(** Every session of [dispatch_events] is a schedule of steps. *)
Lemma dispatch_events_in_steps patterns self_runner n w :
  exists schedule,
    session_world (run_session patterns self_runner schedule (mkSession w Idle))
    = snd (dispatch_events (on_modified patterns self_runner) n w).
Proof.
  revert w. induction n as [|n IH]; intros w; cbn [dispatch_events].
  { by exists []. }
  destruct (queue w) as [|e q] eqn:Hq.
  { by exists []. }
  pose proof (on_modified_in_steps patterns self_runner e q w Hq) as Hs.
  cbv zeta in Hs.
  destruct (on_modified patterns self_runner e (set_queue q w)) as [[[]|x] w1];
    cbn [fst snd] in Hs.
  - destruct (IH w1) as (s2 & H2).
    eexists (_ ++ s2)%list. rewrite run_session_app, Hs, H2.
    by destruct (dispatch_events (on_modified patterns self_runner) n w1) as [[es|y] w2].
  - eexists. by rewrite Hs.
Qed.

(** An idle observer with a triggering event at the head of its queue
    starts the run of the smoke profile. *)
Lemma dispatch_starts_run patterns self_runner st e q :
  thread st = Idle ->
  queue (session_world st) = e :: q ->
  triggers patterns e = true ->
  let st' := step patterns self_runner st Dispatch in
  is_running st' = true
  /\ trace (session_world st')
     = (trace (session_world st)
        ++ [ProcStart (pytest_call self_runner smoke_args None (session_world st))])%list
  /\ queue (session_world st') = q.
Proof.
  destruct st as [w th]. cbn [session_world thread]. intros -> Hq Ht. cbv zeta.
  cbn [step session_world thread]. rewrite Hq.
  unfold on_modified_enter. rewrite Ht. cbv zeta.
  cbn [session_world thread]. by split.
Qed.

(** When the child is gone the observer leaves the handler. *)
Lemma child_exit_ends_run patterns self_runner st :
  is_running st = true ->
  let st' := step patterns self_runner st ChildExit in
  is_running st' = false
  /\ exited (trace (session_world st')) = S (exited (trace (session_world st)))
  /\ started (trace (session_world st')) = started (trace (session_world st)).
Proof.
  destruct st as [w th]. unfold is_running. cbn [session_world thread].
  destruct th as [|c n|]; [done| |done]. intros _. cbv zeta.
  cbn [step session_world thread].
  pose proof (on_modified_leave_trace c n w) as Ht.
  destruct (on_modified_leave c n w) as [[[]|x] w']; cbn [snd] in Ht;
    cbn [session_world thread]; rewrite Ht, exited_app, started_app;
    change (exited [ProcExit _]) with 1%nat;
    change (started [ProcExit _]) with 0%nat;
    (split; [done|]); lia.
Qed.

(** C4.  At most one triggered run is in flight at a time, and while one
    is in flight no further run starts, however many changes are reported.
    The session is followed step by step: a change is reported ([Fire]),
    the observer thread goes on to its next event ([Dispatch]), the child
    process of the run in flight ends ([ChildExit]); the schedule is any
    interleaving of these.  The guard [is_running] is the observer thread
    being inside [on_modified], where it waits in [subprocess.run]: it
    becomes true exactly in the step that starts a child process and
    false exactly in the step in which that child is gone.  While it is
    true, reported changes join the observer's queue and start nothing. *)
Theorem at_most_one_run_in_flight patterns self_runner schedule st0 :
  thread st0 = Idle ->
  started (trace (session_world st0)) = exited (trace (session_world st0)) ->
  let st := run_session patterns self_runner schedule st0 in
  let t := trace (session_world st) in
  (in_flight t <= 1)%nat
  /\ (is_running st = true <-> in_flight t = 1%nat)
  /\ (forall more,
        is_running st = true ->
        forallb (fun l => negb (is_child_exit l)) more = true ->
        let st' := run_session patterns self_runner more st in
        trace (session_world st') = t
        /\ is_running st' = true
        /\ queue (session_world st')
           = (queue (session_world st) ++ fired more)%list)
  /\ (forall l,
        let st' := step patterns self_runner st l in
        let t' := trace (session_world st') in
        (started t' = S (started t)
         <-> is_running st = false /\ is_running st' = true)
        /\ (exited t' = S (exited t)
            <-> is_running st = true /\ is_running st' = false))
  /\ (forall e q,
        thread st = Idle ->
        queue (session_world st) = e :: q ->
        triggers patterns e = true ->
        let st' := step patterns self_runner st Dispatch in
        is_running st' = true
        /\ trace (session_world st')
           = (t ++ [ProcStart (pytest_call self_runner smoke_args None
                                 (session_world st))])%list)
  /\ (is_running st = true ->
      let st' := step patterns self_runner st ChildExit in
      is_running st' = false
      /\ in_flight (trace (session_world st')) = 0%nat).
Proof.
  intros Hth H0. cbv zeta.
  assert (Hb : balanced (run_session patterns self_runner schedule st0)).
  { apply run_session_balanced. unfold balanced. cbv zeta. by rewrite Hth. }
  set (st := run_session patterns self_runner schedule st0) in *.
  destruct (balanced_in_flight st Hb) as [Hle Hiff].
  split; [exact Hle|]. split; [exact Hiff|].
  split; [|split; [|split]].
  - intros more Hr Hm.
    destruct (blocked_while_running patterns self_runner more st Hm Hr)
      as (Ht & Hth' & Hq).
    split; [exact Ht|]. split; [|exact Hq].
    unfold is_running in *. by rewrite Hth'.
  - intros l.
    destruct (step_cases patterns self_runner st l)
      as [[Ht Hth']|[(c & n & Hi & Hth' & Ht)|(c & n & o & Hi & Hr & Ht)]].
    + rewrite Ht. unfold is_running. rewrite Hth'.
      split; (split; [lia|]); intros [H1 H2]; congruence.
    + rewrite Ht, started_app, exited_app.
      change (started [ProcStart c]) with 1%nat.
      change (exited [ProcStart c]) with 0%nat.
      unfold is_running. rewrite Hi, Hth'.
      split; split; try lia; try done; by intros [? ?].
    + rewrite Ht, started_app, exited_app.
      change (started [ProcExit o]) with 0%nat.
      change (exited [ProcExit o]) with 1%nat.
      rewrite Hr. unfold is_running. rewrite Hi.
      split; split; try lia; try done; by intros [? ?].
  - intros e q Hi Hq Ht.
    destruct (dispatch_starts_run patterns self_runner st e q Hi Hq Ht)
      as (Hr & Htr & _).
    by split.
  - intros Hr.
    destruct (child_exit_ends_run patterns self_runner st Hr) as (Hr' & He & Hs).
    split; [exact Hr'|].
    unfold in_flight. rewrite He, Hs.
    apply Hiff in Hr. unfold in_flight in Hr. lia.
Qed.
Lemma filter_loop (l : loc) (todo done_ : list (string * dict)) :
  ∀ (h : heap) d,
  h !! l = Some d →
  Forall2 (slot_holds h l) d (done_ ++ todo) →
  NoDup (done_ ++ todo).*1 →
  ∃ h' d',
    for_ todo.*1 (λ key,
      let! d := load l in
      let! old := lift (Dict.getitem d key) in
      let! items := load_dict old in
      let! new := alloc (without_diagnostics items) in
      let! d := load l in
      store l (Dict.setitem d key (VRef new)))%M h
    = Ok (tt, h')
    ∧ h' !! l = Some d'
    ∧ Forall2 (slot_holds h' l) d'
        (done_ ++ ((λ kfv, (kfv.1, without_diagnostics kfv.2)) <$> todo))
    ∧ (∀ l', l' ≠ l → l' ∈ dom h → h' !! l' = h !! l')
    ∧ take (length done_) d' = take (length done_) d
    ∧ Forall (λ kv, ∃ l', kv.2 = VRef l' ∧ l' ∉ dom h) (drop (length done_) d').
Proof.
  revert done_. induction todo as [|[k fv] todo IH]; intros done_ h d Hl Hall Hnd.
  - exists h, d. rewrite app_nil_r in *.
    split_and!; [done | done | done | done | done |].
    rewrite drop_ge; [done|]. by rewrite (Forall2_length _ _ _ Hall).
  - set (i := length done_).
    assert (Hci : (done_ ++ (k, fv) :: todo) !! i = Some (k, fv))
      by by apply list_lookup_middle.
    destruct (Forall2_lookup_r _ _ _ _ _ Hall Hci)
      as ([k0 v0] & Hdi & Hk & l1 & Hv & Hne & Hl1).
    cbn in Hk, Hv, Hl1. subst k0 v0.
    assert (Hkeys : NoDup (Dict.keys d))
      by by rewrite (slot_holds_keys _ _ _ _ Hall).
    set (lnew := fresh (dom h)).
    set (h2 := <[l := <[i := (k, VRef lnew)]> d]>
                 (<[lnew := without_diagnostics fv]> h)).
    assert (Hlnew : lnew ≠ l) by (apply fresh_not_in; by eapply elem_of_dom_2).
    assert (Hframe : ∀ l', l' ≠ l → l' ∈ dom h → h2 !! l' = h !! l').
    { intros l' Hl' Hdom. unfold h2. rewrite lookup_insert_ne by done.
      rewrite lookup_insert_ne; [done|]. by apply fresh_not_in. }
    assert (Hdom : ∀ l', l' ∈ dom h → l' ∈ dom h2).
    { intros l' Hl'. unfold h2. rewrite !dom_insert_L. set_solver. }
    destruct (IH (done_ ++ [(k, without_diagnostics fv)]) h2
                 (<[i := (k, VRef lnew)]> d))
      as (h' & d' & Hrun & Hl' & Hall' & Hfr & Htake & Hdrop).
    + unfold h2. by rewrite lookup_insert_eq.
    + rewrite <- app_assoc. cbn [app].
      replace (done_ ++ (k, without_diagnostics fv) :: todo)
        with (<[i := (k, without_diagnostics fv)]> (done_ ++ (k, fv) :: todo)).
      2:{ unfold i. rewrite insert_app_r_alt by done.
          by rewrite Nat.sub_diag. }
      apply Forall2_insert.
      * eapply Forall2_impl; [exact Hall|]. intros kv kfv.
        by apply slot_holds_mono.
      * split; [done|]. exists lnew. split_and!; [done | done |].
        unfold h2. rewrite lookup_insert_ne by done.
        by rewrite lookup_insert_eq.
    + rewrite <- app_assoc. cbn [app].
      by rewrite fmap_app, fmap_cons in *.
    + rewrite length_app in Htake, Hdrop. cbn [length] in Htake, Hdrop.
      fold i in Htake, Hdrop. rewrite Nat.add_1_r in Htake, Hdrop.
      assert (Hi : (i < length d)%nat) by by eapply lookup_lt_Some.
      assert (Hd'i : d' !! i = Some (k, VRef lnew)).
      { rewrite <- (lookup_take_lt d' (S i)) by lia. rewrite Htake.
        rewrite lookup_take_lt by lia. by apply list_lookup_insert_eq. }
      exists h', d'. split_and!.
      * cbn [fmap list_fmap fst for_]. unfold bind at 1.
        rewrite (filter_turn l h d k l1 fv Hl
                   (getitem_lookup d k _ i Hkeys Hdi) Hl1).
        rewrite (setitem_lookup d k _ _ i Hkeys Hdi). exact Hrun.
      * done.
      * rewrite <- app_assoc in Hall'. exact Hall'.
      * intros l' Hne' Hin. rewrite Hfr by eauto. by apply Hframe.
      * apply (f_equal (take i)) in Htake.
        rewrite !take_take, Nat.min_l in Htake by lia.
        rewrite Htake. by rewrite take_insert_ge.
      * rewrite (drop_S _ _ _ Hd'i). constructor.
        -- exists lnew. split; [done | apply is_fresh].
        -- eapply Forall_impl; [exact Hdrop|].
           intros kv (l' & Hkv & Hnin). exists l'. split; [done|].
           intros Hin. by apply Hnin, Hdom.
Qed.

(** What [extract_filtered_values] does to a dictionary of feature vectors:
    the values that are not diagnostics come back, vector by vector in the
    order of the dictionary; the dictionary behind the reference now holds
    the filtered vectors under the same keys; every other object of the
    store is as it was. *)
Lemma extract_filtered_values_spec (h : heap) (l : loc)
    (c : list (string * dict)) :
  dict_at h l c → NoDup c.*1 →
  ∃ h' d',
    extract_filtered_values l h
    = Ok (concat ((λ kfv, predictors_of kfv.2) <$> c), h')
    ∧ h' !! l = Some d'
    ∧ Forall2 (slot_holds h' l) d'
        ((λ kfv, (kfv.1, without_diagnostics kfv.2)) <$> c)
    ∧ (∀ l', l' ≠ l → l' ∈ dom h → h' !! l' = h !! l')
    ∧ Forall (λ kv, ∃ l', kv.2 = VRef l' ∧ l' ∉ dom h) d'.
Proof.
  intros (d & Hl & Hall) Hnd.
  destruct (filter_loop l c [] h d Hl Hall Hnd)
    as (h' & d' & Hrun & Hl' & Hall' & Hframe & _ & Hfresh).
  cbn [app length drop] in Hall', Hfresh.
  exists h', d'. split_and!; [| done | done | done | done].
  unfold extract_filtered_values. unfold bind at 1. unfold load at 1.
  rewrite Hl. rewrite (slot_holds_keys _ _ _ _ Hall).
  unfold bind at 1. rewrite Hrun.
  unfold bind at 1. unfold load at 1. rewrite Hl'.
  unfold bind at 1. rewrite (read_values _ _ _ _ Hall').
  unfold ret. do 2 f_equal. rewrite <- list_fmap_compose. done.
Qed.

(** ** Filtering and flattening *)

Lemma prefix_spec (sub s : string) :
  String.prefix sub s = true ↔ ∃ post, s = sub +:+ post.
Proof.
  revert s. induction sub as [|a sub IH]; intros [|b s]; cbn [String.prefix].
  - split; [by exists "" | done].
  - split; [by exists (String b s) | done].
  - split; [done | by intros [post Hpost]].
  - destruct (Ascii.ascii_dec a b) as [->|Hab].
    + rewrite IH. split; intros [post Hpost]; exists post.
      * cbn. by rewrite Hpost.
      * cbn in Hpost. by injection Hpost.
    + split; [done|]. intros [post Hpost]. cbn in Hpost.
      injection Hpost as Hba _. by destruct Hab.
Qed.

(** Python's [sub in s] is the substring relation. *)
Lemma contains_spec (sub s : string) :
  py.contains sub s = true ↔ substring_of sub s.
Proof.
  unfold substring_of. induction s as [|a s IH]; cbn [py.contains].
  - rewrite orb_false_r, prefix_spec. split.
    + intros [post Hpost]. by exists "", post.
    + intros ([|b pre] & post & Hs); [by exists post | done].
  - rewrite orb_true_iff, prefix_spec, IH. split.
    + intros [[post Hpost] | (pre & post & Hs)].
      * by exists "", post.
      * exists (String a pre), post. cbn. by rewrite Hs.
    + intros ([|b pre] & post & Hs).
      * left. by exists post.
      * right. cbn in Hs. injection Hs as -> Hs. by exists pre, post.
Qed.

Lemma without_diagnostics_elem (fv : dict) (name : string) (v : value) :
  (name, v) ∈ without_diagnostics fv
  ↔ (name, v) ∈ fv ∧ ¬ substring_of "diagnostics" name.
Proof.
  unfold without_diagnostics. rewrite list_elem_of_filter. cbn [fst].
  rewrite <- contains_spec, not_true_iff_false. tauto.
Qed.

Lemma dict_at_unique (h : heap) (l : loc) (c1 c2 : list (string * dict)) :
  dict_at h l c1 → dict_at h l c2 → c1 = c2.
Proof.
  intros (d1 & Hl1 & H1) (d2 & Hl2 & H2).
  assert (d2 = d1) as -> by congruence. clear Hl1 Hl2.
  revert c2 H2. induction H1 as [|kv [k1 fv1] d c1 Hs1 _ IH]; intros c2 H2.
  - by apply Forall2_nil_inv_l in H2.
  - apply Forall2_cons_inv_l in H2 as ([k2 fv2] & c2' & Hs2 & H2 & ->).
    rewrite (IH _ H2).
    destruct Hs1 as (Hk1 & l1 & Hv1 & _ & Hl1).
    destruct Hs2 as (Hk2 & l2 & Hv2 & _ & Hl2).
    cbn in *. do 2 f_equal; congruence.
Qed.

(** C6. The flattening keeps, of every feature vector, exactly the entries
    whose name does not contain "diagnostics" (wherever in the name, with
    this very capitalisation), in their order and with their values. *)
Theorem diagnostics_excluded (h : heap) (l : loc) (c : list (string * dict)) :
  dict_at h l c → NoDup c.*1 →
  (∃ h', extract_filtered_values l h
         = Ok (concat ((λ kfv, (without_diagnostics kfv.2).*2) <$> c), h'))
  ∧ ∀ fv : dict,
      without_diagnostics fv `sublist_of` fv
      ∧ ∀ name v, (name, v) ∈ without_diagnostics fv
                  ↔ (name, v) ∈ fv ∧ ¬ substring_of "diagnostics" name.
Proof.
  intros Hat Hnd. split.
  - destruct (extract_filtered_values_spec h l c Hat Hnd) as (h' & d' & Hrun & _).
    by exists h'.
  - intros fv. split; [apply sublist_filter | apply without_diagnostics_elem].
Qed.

**********

Go through the records above and, whenever a line includes the word "Hpost", copy it.

TASK RESULT:
  - split; [done | by intros [post Hpost]].
    + rewrite IH. split; intros [post Hpost]; exists post.
      * cbn. by rewrite Hpost.
      * cbn in Hpost. by injection Hpost.
    + split; [done|]. intros [post Hpost]. cbn in Hpost.
      injection Hpost as Hba _. by destruct Hab.
    + intros [post Hpost]. by exists "", post.
    + intros [[post Hpost] | (pre & post & Hs)].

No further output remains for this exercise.